Myelin ist ein Dielektrikum (elektrisch isolierend) Material, die eine Schicht, die Myelinscheide, in der Regel um nur dem Axon einer Nervenzelle bildet. Es ist wichtig für das reibungslose Funktionieren des Nervensystems.
Myelin ist ein Auswuchs der ein Gliazelle: Schwann-Zellen liefern die Myelin für periphere Neuronen, während fluoreszierenden, speziell der interfascicular Art, myelinate die Axone des zentralen Nervensystems.
Myelin gilt ein charakteristisches Merkmal der der Wirbeltiere (Gnathostome), aber es ist auch durch parallele Evolution in einigen Wirbellose entstanden. Myelin wurde 1854 von Rudolf Virchow entdeckt.
Myelin gemacht durch verschiedene Zelltypen variiert in der chemischen Zusammensetzung und Konfiguration, sondern führt die gleiche isolierende Funktion. Myelinisierte Axone weiß aussehen, daher sind der "weißen Substanz" des Gehirns.

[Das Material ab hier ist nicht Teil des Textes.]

(* ===== verification/GlobalApi.v ===== *)
(** * [api/v1alpha1]: the single-authority and the site-local resources

    [GlobalVpc] is one tenant network over every cluster of a domain, [SiteVpc] one
    locally owned attachment. Field names carry a type prefix; a nil slice is the
    empty list. *)
From S2P Require Import Prelude GoStd Json Api.
Open Scope Z_scope.

Definition Finalizer : string := "networking.globalvpc.io/network-cleanup".
Definition OwnerLabel : string := "networking.globalvpc.io/vpc-uid".
Definition ClusterLabel : string := "networking.globalvpc.io/cluster-uid".
Definition SiteFinalizer : string := "networking.globalvpc.io/site-network-cleanup".
Definition GlobalIDLabel : string := "networking.globalvpc.io/global-id-hash".
Definition AttachmentLabel : string := "networking.globalvpc.io/attachment-id".

(** ** GlobalVpc *)

Record IPAMReference := mkIPAM { ip_ProviderRef : string; ip_ScopeRef : string }.
Record Attachment := mkAttachment {
  at_ClusterRef : string; at_CIDR : string; at_Gateway : string; at_TransitIP : string }.
Record GlobalVpcSpec := mkGlobalSpec {
  gs_DomainRef : string; gs_IPAM : IPAMReference; gs_TransitCIDR : string; gs_Attachments : list Attachment }.
Record PrefixClaim := mkPrefixClaim {
  pc_ClaimUID : string; pc_VpcUID : string; pc_ScopeRef : string; pc_CIDR : string }.
Record Allocation := mkAllocation {
  al_Claim : PrefixClaim; al_AllocationID : string; al_ReleasePolicy : string }.
Record ResourceRecord := mkResource {
  rc_ClusterRef : string; rc_Kind : string; rc_Name : string; rc_UID : string }.
Record AttachmentStatus := mkAttachmentStatus {
  as_ClusterRef : string; as_VpcName : string; as_SubnetName : string; as_TransitSwitchName : string }.
Record GlobalVpcStatus := mkGlobalStatus {
  gt_ObservedGeneration : Z; gt_Phase : string; gt_Operation : string; gt_PlanHash : string;
  gt_Allocations : list Allocation; gt_Resources : list ResourceRecord; gt_TransitSwitchUID : string;
  gt_Attachments : list AttachmentStatus; gt_Conditions : list Condition }.
Record GlobalVpc := mkGlobalVpc { gv_Meta : ObjectMeta; gv_Spec : GlobalVpcSpec; gv_Status : GlobalVpcStatus }.

(** ** SiteVpc *)

Record SiteVpcSpec := mkSiteSpec {
  sp_GlobalVpcID : string; sp_SiteID : string; sp_AttachmentID : string; sp_CIDR : string; sp_Gateway : string }.
Record BFDResourceRecord := mkBFDRecord { bf_GatewayID : string; bf_UUID : string }.
Record GatewayResourceRecord := mkGatewayRecord {
  gr_APIVersion : string; gr_Kind : string; gr_Namespace : string; gr_Name : string; gr_UID : string }.
Record SiteVpcStatus := mkSiteStatus {
  vt_ObservedGeneration : Z; vt_Phase : string; vt_Operation : string; vt_PlanHash : string;
  vt_Resources : list ResourceRecord; vt_GatewayResources : list GatewayResourceRecord;
  vt_BFDResources : list BFDResourceRecord; vt_GatewayReadyCount : Z; vt_GatewayDesiredCount : Z;
  vt_Conditions : list Condition }.
Record SiteVpc := mkSiteVpc { sv_Meta : ObjectMeta; sv_Spec : SiteVpcSpec; sv_Status : SiteVpcStatus }.

#[export] Instance IPAMReference_eq_dec : EqDecision IPAMReference. Proof. solve_decision. Defined.
#[export] Instance Attachment_eq_dec : EqDecision Attachment. Proof. solve_decision. Defined.
#[export] Instance GlobalPrefixClaim_eq_dec : EqDecision PrefixClaim. Proof. solve_decision. Defined.
#[export] Instance Allocation_eq_dec : EqDecision Allocation. Proof. solve_decision. Defined.
#[export] Instance GlobalResource_eq_dec : EqDecision ResourceRecord. Proof. solve_decision. Defined.
#[export] Instance AttachmentStatus_eq_dec : EqDecision AttachmentStatus. Proof. solve_decision. Defined.
#[export] Instance GlobalVpcStatus_eq_dec : EqDecision GlobalVpcStatus. Proof. solve_decision. Defined.
#[export] Instance SiteVpcSpec_eq_dec : EqDecision SiteVpcSpec. Proof. solve_decision. Defined.
#[export] Instance BFDResourceRecord_eq_dec : EqDecision BFDResourceRecord. Proof. solve_decision. Defined.
#[export] Instance GatewayResourceRecord_eq_dec : EqDecision GatewayResourceRecord. Proof. solve_decision. Defined.
#[export] Instance SiteVpcStatus_eq_dec : EqDecision SiteVpcStatus. Proof. solve_decision. Defined.

(** ** Field updates *)

Definition gv_with_Meta (f : ObjectMeta -> ObjectMeta) (v : GlobalVpc) : GlobalVpc :=
  mkGlobalVpc (f (gv_Meta v)) (gv_Spec v) (gv_Status v).
Definition gv_with_Status (t : GlobalVpcStatus) (v : GlobalVpc) : GlobalVpc := mkGlobalVpc (gv_Meta v) (gv_Spec v) t.
Definition gt_with_Operation (op : string) (t : GlobalVpcStatus) : GlobalVpcStatus :=
  mkGlobalStatus (gt_ObservedGeneration t) (gt_Phase t) op (gt_PlanHash t) (gt_Allocations t) (gt_Resources t)
    (gt_TransitSwitchUID t) (gt_Attachments t) (gt_Conditions t).
Definition gt_with_Allocations (l : list Allocation) (t : GlobalVpcStatus) : GlobalVpcStatus :=
  mkGlobalStatus (gt_ObservedGeneration t) (gt_Phase t) (gt_Operation t) (gt_PlanHash t) l (gt_Resources t)
    (gt_TransitSwitchUID t) (gt_Attachments t) (gt_Conditions t).
Definition gt_with_Resources (l : list ResourceRecord) (t : GlobalVpcStatus) : GlobalVpcStatus :=
  mkGlobalStatus (gt_ObservedGeneration t) (gt_Phase t) (gt_Operation t) (gt_PlanHash t) (gt_Allocations t) l
    (gt_TransitSwitchUID t) (gt_Attachments t) (gt_Conditions t).
Definition gt_with_Transit (uid : string) (t : GlobalVpcStatus) : GlobalVpcStatus :=
  mkGlobalStatus (gt_ObservedGeneration t) (gt_Phase t) (gt_Operation t) (gt_PlanHash t) (gt_Allocations t)
    (gt_Resources t) uid (gt_Attachments t) (gt_Conditions t).
Definition gt_with_Plan (hash : string) (l : list AttachmentStatus) (t : GlobalVpcStatus) : GlobalVpcStatus :=
  mkGlobalStatus (gt_ObservedGeneration t) (gt_Phase t) (gt_Operation t) hash (gt_Allocations t)
    (gt_Resources t) (gt_TransitSwitchUID t) l (gt_Conditions t).

Definition sv_with_Meta (f : ObjectMeta -> ObjectMeta) (v : SiteVpc) : SiteVpc :=
  mkSiteVpc (f (sv_Meta v)) (sv_Spec v) (sv_Status v).
Definition sv_with_Status (t : SiteVpcStatus) (v : SiteVpc) : SiteVpc := mkSiteVpc (sv_Meta v) (sv_Spec v) t.

(** ** Encodings that enter a plan hash *)

Definition ipam_json (i : IPAMReference) : json :=
  fields [req "providerRef" (JStr (ip_ProviderRef i)); req "scopeRef" (JStr (ip_ScopeRef i))].
Definition attachment_json (a : Attachment) : json :=
  fields [req "clusterRef" (JStr (at_ClusterRef a)); req "cidr" (JStr (at_CIDR a));
          req "gateway" (JStr (at_Gateway a)); req "transitIP" (JStr (at_TransitIP a))].
Definition site_spec_json (s : SiteVpcSpec) : json :=
  fields [req "globalVpcID" (JStr (sp_GlobalVpcID s)); req "siteID" (JStr (sp_SiteID s));
          req "attachmentID" (JStr (sp_AttachmentID s)); req "cidr" (JStr (sp_CIDR s)); req "gateway" (JStr (sp_Gateway s))].
(* ===== verification/SitePlan.v ===== *)
(** * [internal/siteplan]: the resources of one local attachment

    [Build] renders a SiteVpc against the administrator's local grant: the tenant
    router and its workload and transit subnets, and the gateway contract. Planning
    contacts nobody. *)
From S2P Require Import Prelude GoStd Json NetIP NetIPFacts Validation SiteConfig Api Prog Kube GlobalApi GlobalPlan.
Open Scope Z_scope.

Record GatewayConfig := mkGatewayConfig {
  gc_Version : string; gc_GlobalVpcID : string; gc_OwnerUID : string; gc_SiteID : string; gc_AttachmentID : string;
  gc_GatewayRevision : string; gc_DelegatedPrefixes : list string; gc_CIDR : string; gc_TransitCIDR : string;
  gc_RouterIP : string; gc_GatewayIP : string; gc_VpcName : string; gc_SubnetName : string; gc_TransitName : string;
  gc_Gateways : list Gateway; gc_BFD : option BFD }.
Definition IsHA (g : GatewayConfig) : bool := (gc_Version g =? "v2")%string.
Definition Members (g : GatewayConfig) : list Gateway :=
  if negb (IsHA g) then [mkGateway "default" (gc_GatewayIP g)] else gc_Gateways g.
Definition BFDPortName (g : GatewayConfig) : string := ("bfd@" ++ gc_VpcName g)%string.

Record Plan := mkPlan {
  pl_OwnerUID : string; pl_GlobalVpcID : string; pl_SiteID : string; pl_AttachmentID : string; pl_Hash : string;
  pl_VpcName : string; pl_SubnetName : string; pl_TransitName : string;
  pl_Vpc : Native; pl_Subnet : Native; pl_Transit : Native; pl_Gateway : GatewayConfig }.

(** ** Canonical grants *)

Definition sort_values (r : LabelSelectorRequirement) : LabelSelectorRequirement :=
  mkReq (lsr_Key r) (lsr_Operator r) (sort_strings (lsr_Values r)).
Definition NUL : string := String zero EmptyString.
Definition requirement_key (r : LabelSelectorRequirement) : string :=
  (lsr_Key r ++ NUL ++ lsr_Operator r ++ NUL ++ Join NUL (lsr_Values r))%string.
Definition canonicalSelector (s : LabelSelector) : LabelSelector :=
  mkSelector (ls_MatchLabels s) (sort_by_key requirement_key (map sort_values (ls_MatchExpressions s))).
Definition canonicalBFD (b : option BFD) : option BFD :=
  option_map (fun b => mkBFD (bfd_SourceIP b) (bfd_MinRX b) (bfd_MinTX b) (bfd_Multiplier b)
                         (option_map canonicalSelector (bfd_NodeSelector b))) b.
Definition canonicalGrant (g : Grant) : Grant :=
  mkGrant (gr_GlobalVpcID g) (sort_strings (gr_DelegatedPrefixes g)) (gr_TransitCIDR g) (gr_RouterIP g)
    (gr_GatewayIP g) (sort_by_key gw_ID (gr_Gateways g)) (canonicalBFD (gr_BFD g)).

(** ** The transit addresses kept from allocation *)

(** [appendRange] *)
Definition range_text (r : Addr * Addr) : string :=
  if bool_decide (fst r = snd r) then AddrString (fst r) else (AddrString (fst r) ++ ".." ++ AddrString (snd r))%string.
(** The loop over the sorted gateway addresses, and the range after the last one. *)
Fixpoint exclusion_ranges (first last : Addr) (gateways : list Addr) : list (Addr * Addr) :=
  match gateways with
  | [] => match Compare first last with Gt => [] | _ => [(first, last)] end
  | g :: rest => (if Less first g then [(first, Prev g)] else []) ++ exclusion_ranges (Next g) last rest
  end.
Definition transit_ranges (p : NetIP.Prefix) (gateways : list string) : list (Addr * Addr) :=
  exclusion_ranges (Next (paddr p)) (Prev (LastAddress p))
    (sort_by (fun a b => negb (Less b a)) (map ParseAddr_ gateways)).
Definition transitExclusions (p : NetIP.Prefix) (gateways : list string) : list string :=
  map range_text (transit_ranges p gateways).

(** ** Encodings that enter the plan hash *)

Definition requirement_json (r : LabelSelectorRequirement) : json :=
  fields [req "key" (JStr (lsr_Key r)); req "operator" (JStr (lsr_Operator r)); opt_arr "values" JStr (lsr_Values r)].
Definition selector_json (s : LabelSelector) : json :=
  fields [if bool_decide (ls_MatchLabels s = ∅) then None else req "matchLabels" (labels_json (ls_MatchLabels s));
          opt_arr "matchExpressions" requirement_json (ls_MatchExpressions s)].
Definition bfd_json (b : BFD) : json :=
  fields [req "sourceIP" (JStr (bfd_SourceIP b)); req "minRX" (JInt (bfd_MinRX b)); req "minTX" (JInt (bfd_MinTX b));
          req "multiplier" (JInt (bfd_Multiplier b)); option_map (fun s => ("nodeSelector", selector_json s)) (bfd_NodeSelector b)].
Definition gateway_json (g : Gateway) : json := fields [req "id" (JStr (gw_ID g)); req "ip" (JStr (gw_IP g))].
Definition grant_json (g : Grant) : json :=
  fields [req "globalVpcID" (JStr (gr_GlobalVpcID g)); req "delegatedPrefixes" (strings_json (gr_DelegatedPrefixes g));
          req "transitCIDR" (JStr (gr_TransitCIDR g)); req "routerIP" (JStr (gr_RouterIP g));
          opt_str "gatewayIP" (gr_GatewayIP g); opt_arr "gateways" gateway_json (gr_Gateways g);
          option_map (fun b => ("bfd", bfd_json b)) (gr_BFD g)].
Definition cluster_json (c : Cluster) : json :=
  fields [req "name" (JStr (cl_Name c)); req "uid" (JStr (cl_UID c)); req "kubeconfig" (JStr (cl_Kubeconfig c));
          req "nbCommand" (strings_json (cl_NBCommand c)); req "sbCommand" (strings_json (cl_SBCommand c))].
Definition plan_identity (version uid : string) (spec : SiteVpcSpec) (cfg : Config) (g : Grant) : json :=
  fields [req "Version" (JStr version); req "OwnerUID" (JStr uid); req "Spec" (site_spec_json spec);
          req "Cluster" (cluster_json (cfg_Cluster cfg)); req "GatewayCommand" (strings_json (cfg_GatewayCommand cfg));
          req "GatewayRevision" (JStr (cfg_GatewayRevision cfg)); req "Grant" (grant_json g)].

(** ** [Build] *)

(** [runtime.DefaultUnstructuredConverter] *)
Class Converter := { ToUnstructured : LabelSelector -> res json }.

Section build.
Context {VAL : Validation} {CONV : Converter}.

(** The delegated prefixes admit the network. *)
Definition delegated (g : Grant) (net : NetIP.Prefix) : bool :=
  existsb (fun raw => match Prefix raw with
                      | Ok parent => (pbits parent <=? pbits net) && Contains parent (paddr net)
                      | Err _ => false
                      end) (gr_DelegatedPrefixes g).

Definition vpc_resource (name : string) (labels : gmap string string) (routes : list json) (port : list (string * json)) : Native :=
  resource "Vpc" name labels (port ++ [("staticRoutes", JArr routes)]).
Definition default_route (hop : string) : json :=
  JObj [("cidr", JStr "0.0.0.0/0"); ("nextHopIP", JStr hop); ("policy", JStr "policyDst")].
(** [spec.bfdPort] of a highly available attachment. *)
Definition bfd_port (b : BFD) : res json :=
  match bfd_NodeSelector b with
  | None => Ok (JObj [("enabled", JBool true); ("ip", JStr (bfd_SourceIP b))])
  | Some s =>
      match ToUnstructured s with
      | Err e => Err (Wrapf "encode native BFD node selector" e)
      | Ok j => Ok (JObj [("enabled", JBool true); ("ip", JStr (bfd_SourceIP b)); ("nodeSelector", j)])
      end
  end.

Definition build (v : SiteVpc) (cfg : Config) : res Plan :=
  match Validate cfg with
  | Err e => Err (Wrapf "invalid local registration" e)
  | Ok _ =>
      let uid := om_UID (sv_Meta v) in
      let spec := sv_Spec v in
      reject (uid =? "")%string || bad (IsValidLabelValue uid)
        with Errorf "SiteVpc must have a valid server-assigned UID" ;;
      reject negb (sp_SiteID spec =? cfg_SiteID cfg)%string || negb (sp_AttachmentID spec =? cfg_AttachmentID cfg)%string
        with Errorf "SiteVpc does not target this local attachment" ;;
      match List.find (fun g => (gr_GlobalVpcID g =? sp_GlobalVpcID spec)%string) (cfg_Grants cfg) with
      | None => Err (Errorf "globalVpcID has no local administrator grant")
      | Some g =>
          let grant := canonicalGrant g in
          match Prefix (sp_CIDR spec) with
          | Err e => Err (Wrapf "cidr" e)
          | Ok prefix =>
              reject negb (delegated grant prefix) with Errorf "cidr is outside this attachment's delegated prefixes" ;;
              match Host (sp_Gateway spec) prefix with
              | Err e => Err (Wrapf "gateway" e)
              | Ok _ =>
                  let key := shortHash (sp_GlobalVpcID spec ++ NUL ++ cfg_SiteID cfg ++ NUL ++ cfg_AttachmentID cfg) in
                  let vpc := ("sv-" ++ key)%string in
                  let subnet := ("ss-" ++ key)%string in
                  let transitName := ("st-" ++ key)%string in
                  let labels := <[OwnerLabel := uid]> (<[ClusterLabel := cl_UID (cfg_Cluster cfg)]>
                                  (<[GlobalIDLabel := shortHash (sp_GlobalVpcID spec)]>
                                    (<[AttachmentLabel := cfg_AttachmentID cfg]> ∅))) in
                  (* the transit of a validated grant parses *)
                  let transit := match Prefix (gr_TransitCIDR grant) with Ok t => t | Err _ => PrefixZero end in
                  let workload := subnetResource subnet vpc (PrefixString prefix) (sp_Gateway spec) [sp_Gateway spec] labels in
                  let transit_of ips := subnetResource transitName vpc (PrefixString transit) (gr_RouterIP grant)
                                          (transitExclusions transit ips) labels in
                  let gateway version gateways bfd :=
                    mkGatewayConfig version (sp_GlobalVpcID spec) uid (cfg_SiteID cfg) (cfg_AttachmentID cfg)
                      (cfg_GatewayRevision cfg) (gr_DelegatedPrefixes grant) (PrefixString prefix) (PrefixString transit)
                      (gr_RouterIP grant) (gr_GatewayIP grant) vpc subnet transitName gateways bfd in
                  let plan version native ips gw :=
                    mkPlan uid (sp_GlobalVpcID spec) (cfg_SiteID cfg) (cfg_AttachmentID cfg)
                      (sha256_hex (Marshal (plan_identity version uid spec cfg grant))) vpc subnet transitName
                      native workload (transit_of ips) gw in
                  match gr_Gateways grant, gr_BFD grant with
                  | _ :: _, Some b =>
                      port <-? bfd_port b ;;
                      Ok (plan "site-v2" (vpc_resource vpc labels [] [("bfdPort", port)]) (map gw_IP (gr_Gateways grant))
                            (gateway "v2" (gr_Gateways grant) (gr_BFD grant)))%string
                  | _, _ => (* a validated grant with gateways has BFD *)
                      Ok (plan "site-v1" (vpc_resource vpc labels [default_route (gr_GatewayIP grant)] [])
                            [gr_GatewayIP grant] (gateway "v1" [] None))%string
                  end
              end
          end
      end
  end.

Definition Build (v : option SiteVpc) (cfg : Config) : res Plan :=
  match v with
  | None => Err (Errorf "SiteVpc is required")
  | Some v => build v cfg
  end.
End build.

(** * What an accepted local plan guarantees

    The workload network lies in a prefix delegated to the tenant and shares no
    address with the transit; on the transit exactly the gateways' addresses stay
    allocatable. *)

(** ** The ranges of [transitExclusions] *)

Definition in_range4 (r : Addr * Addr) (x : Z) : Prop :=
  exists a b, r = (Addr4 a, Addr4 b) /\ a <= x <= b.
(** [x] is kept from allocation. *)
Definition excluded (l : list (Addr * Addr)) (x : Z) : Prop := exists r, In r l /\ in_range4 r x.

Lemma excluded_cons a b l x : excluded ((Addr4 a, Addr4 b) :: l) x <-> a <= x <= b \/ excluded l x.
Proof.
  split.
  - intros (r & [<-|Hr] & a' & b' & E & Hx); [injection E as -> ->; by left|]. right. by exists r; split; [|exists a', b'].
  - intros [Hx|(r & Hr & Hx)]; [|by exists r; split; [right|]]. exists (Addr4 a, Addr4 b). split; [by left|]. by exists a, b.
Qed.
Lemma excluded_nil x : excluded [] x <-> False.
Proof. split; [by intros (r & [] & _)|done]. Qed.
(* ===== verification/Domain.v ===== *)
(** * [internal/controller/domain.go]: one topology change at a time

    The durable lock of an OVN-IC domain, a ConfigMap of the authority, and the stop
    barrier of its dedicated native IC Deployments. *)
From S2P Require Import Prelude GoStd Json Validation Api Prog Kube GlobalApi GlobalConfig GlobalPlan Infra.
Open Scope Z_scope.

Definition DomainLabel : string := "networking.globalvpc.io/domain".
Record DomainGate := mkGate { dg_Namespace : string; dg_Config : Config; dg_Stores : gmap string ResourceStore }.

Section gate.
Variable g : DomainGate.
Let domain := Domain (dg_Config g).

Definition lockName : string := ("gvpc-domain-" ++ take 16 (sha256_hex domain))%string.
Definition lock : gprog (res ConfigMap) := iget AuthorityAPI KConfigMap (dg_Namespace g) lockName.
Definition domain_owned (cm : ConfigMap) : bool := (get (om_Labels (cm_Meta cm)) DomainLabel =? domain)%string.
Definition holder_of (cm : ConfigMap) : string := get (cm_Data cm) "holder".
Definition lock_data (uid hash : string) : gmap string string := <["holder" := uid]> (<["planHash" := hash]> ∅).

Definition Holder : gprog (res string) :=
  x <- lock ;;
  Ret (match x with
       | Err e => if IsNotFound e then Ok "" else Err (Errorf "domain lock query failed")
       | Ok cm => if negb (domain_owned cm) then Err (Errorf "domain lock ownership conflict") else Ok (holder_of cm)
       end)%string.

Definition new_lock (uid hash : string) : ConfigMap :=
  mkConfigMap (newMeta lockName (dg_Namespace g) (<[DomainLabel := domain]> ∅) ∅) None (lock_data uid hash).

Definition Acquire (uid hash : string) : gprog (res bool) :=
  x <- lock ;;
  match x with
  | Err e =>
      if IsNotFound e
      then y <- icreate AuthorityAPI KConfigMap (new_lock uid hash) ;;
           Ret (match y with Err _ => Err (Errorf "domain lock creation failed") | Ok _ => Ok true end)
      else Ret (Err (Errorf "domain lock query failed"))
  | Ok cm =>
      stop negb (domain_owned cm) with Errorf "domain lock ownership conflict" ;;
      if negb (holder_of cm =? "")%string && negb (holder_of cm =? uid)%string then Ret (Ok false)
      else if (holder_of cm =? uid)%string
      then stop negb (get (cm_Data cm) "planHash" =? hash)%string with Errorf "locked domain configuration changed" ;;
           Ret (Ok true)
      else
        y <- iupdate AuthorityAPI KConfigMap (cm_with_Data (lock_data uid hash) cm) ;;
        Ret (match y with Err _ => Err (Errorf "domain lock update failed") | Ok _ => Ok true end)
  end.

Definition Release (uid : string) : gprog (res unit) :=
  x <- lock ;;
  match x with
  | Err _ => Ret (Err (Errorf "domain release query failed"))
  | Ok cm =>
      stop negb (domain_owned cm) || negb (holder_of cm =? uid)%string with Errorf "domain release ownership conflict" ;;
      y <- iupdate AuthorityAPI KConfigMap (cm_with_Data (lock_data "" "") cm) ;;
      Ret (match y with Err _ => Err (Errorf "domain release failed") | Ok _ => Ok tt end)
  end.

(** ** The stop barrier *)

Definition dedicated (c : Cluster) (dep : Deployment) : res unit :=
  reject negb (om_UID (dp_Meta dep) =? dr_UID (cl_ICDeployment c))%string ||
         negb (get (om_Labels (dp_Meta dep)) DomainLabel =? domain)%string || terminating (dp_Meta dep)
    with Errorf "native IC Deployment ownership conflict" ;;
  reject match dp_Replicas dep with None => true | Some n => (n <? 0) || (1 <? n) end
    with Errorf "native IC Deployment must have zero or one replica" ;;
  reject negb (get (dp_TemplateLabels dep) DomainLabel =? domain)%string
    with Errorf "native IC Pod template ownership conflict" ;;
  Ok tt.

Definition deployment (c : Cluster) : gprog (res (store * Deployment)) :=
  match dg_Stores g !! cl_Name c with
  | None => Ret (Err (Errorf "native IC Infra client is not configured"))
  | Some s =>
      match rs_Client s with
      | None => Ret (Err (Errorf "native IC Infra client is not configured"))
      | Some api =>
          _ <-! CheckIdentity s ;;
          x <- iget api KDeployment (dr_Namespace (cl_ICDeployment c)) (dr_Name (cl_ICDeployment c)) ;;
          match x with
          | Err _ => Ret (Err (Errorf "native IC Deployment query failed"))
          | Ok dep => Ret (match dedicated c dep with Err e => Err e | Ok _ => Ok (api, dep : Deployment) end)
          end
      end
  end.

(** The Deployments of every registered cluster, before any is changed. *)
Fixpoint deployments (l : list Cluster) : gprog (res (list (store * Deployment))) :=
  match l with
  | [] => Ret (Ok [])
  | c :: rest => d <-! deployment c ;; ds <-! deployments rest ;; Ret (Ok (d :: ds))
  end.

Definition controls (dep : Deployment) (set : ReplicaSet) : bool :=
  existsb (fun r => (or_UID r =? om_UID (dp_Meta dep))%string && bool_decide (or_Controller r = Some true))
    (om_OwnerReferences (rs_Meta set)).
(** The ReplicaSet has observed that it shall run nothing. *)
Definition drained (set : ReplicaSet) : bool :=
  bool_decide (rs_Replicas set = Some 0) && negb (rs_ObservedGeneration set <? om_Generation (rs_Meta set)).
Definition writes_on (ids : list string) (pod : ICPod) : bool :=
  existsb (fun r => bool_decide (or_UID r ∈ ids)) (om_OwnerReferences (ip_Meta pod)) &&
  negb (ip_Phase pod =? "Succeeded")%string && negb (ip_Phase pod =? "Failed")%string.
Definition observed (dep : Deployment) : bool := negb (dp_ObservedGeneration dep <? om_Generation (dp_Meta dep)).
Definition scale (n : Z) (dep : Deployment) : Deployment :=
  mkDeployment (dp_Meta dep) (Some n) (dp_TemplateLabels dep) (dp_ObservedGeneration dep) (dp_ReadyReplicas dep) (dp_UpdatedReplicas dep).

(** [*dep.Spec.Replicas != desired]: whether the Deployment had to be scaled. *)
Definition scaled (api : store) (desired : Z) (dep : Deployment) : gprog (res (bool * Deployment)) :=
  if bool_decide (dp_Replicas dep = Some desired) then Ret (Ok (true, dep))
  else
    x <- iupdate api KDeployment (scale desired dep) ;;
    Ret (match x with Err _ => Err (Errorf "native IC replica update failed") | Ok dep => Ok (false, dep : Deployment) end).
(** What is left running of a Deployment that shall be stopped. *)
Definition stopped (api : store) (dep : Deployment) : gprog (res bool) :=
  x <- ilist api KReplicaSet (om_Namespace (dp_Meta dep)) ;;
  match x with
  | Err _ => Ret (Err (Errorf "native IC ReplicaSet query failed"))
  | Ok sets =>
      let mine := List.filter (controls dep) sets in
      let ids := map (fun set => om_UID (rs_Meta set)) mine in
      y <- ilist api KPod (om_Namespace (dp_Meta dep)) ;;
      match y with
      | Err _ => Ret (Err (Errorf "native IC Pod query failed"))
      | Ok pods => Ret (Ok (observed dep && forallb drained mine && negb (existsb (writes_on ids) pods)))
      end
  end.
Definition started (dep : Deployment) : bool :=
  observed dep && (dp_ReadyReplicas dep =? 1) && (dp_UpdatedReplicas dep =? 1).

(** The loop over the clusters; [all] is the flag of the code. *)
Fixpoint pause_all (paused all : bool) (l : list (store * Deployment)) : gprog (res bool) :=
  match l with
  | [] => Ret (Ok all)
  | (api, dep) :: rest =>
      x <-! scaled api (if paused then 0 else 1) dep ;;
      let '(kept, dep) := x in
      still <-! (if paused then stopped api dep else Ret (Ok (started dep))) ;;
      pause_all paused (all && kept && still) rest
  end.

Definition SetPaused (uid : string) (paused : bool) : gprog (res bool) :=
  holder <-! Holder ;;
  stop negb (holder =? uid)%string with Errorf "domain topology lock not held" ;;
  ds <-! deployments (Clusters (dg_Config g)) ;;
  pause_all paused true ds.
End gate.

Myelin besteht aus etwa 80 % Lipid- und über 20 % Protein. Einige der Proteine, aus denen sich Myelin sind Myelin-basisches Protein (MBP), Myelin Oligodendrozyt Glykoprotein (MOG) und Proteolipid-Protein (PLP).
Myelin besteht hauptsächlich aus einem Glycolipide genannt Galactocerebroside. Die Verflechtung der Kohlenwasserstoff-Ketten von Sphingomyelin dienen der Myelinschicht zu stärken.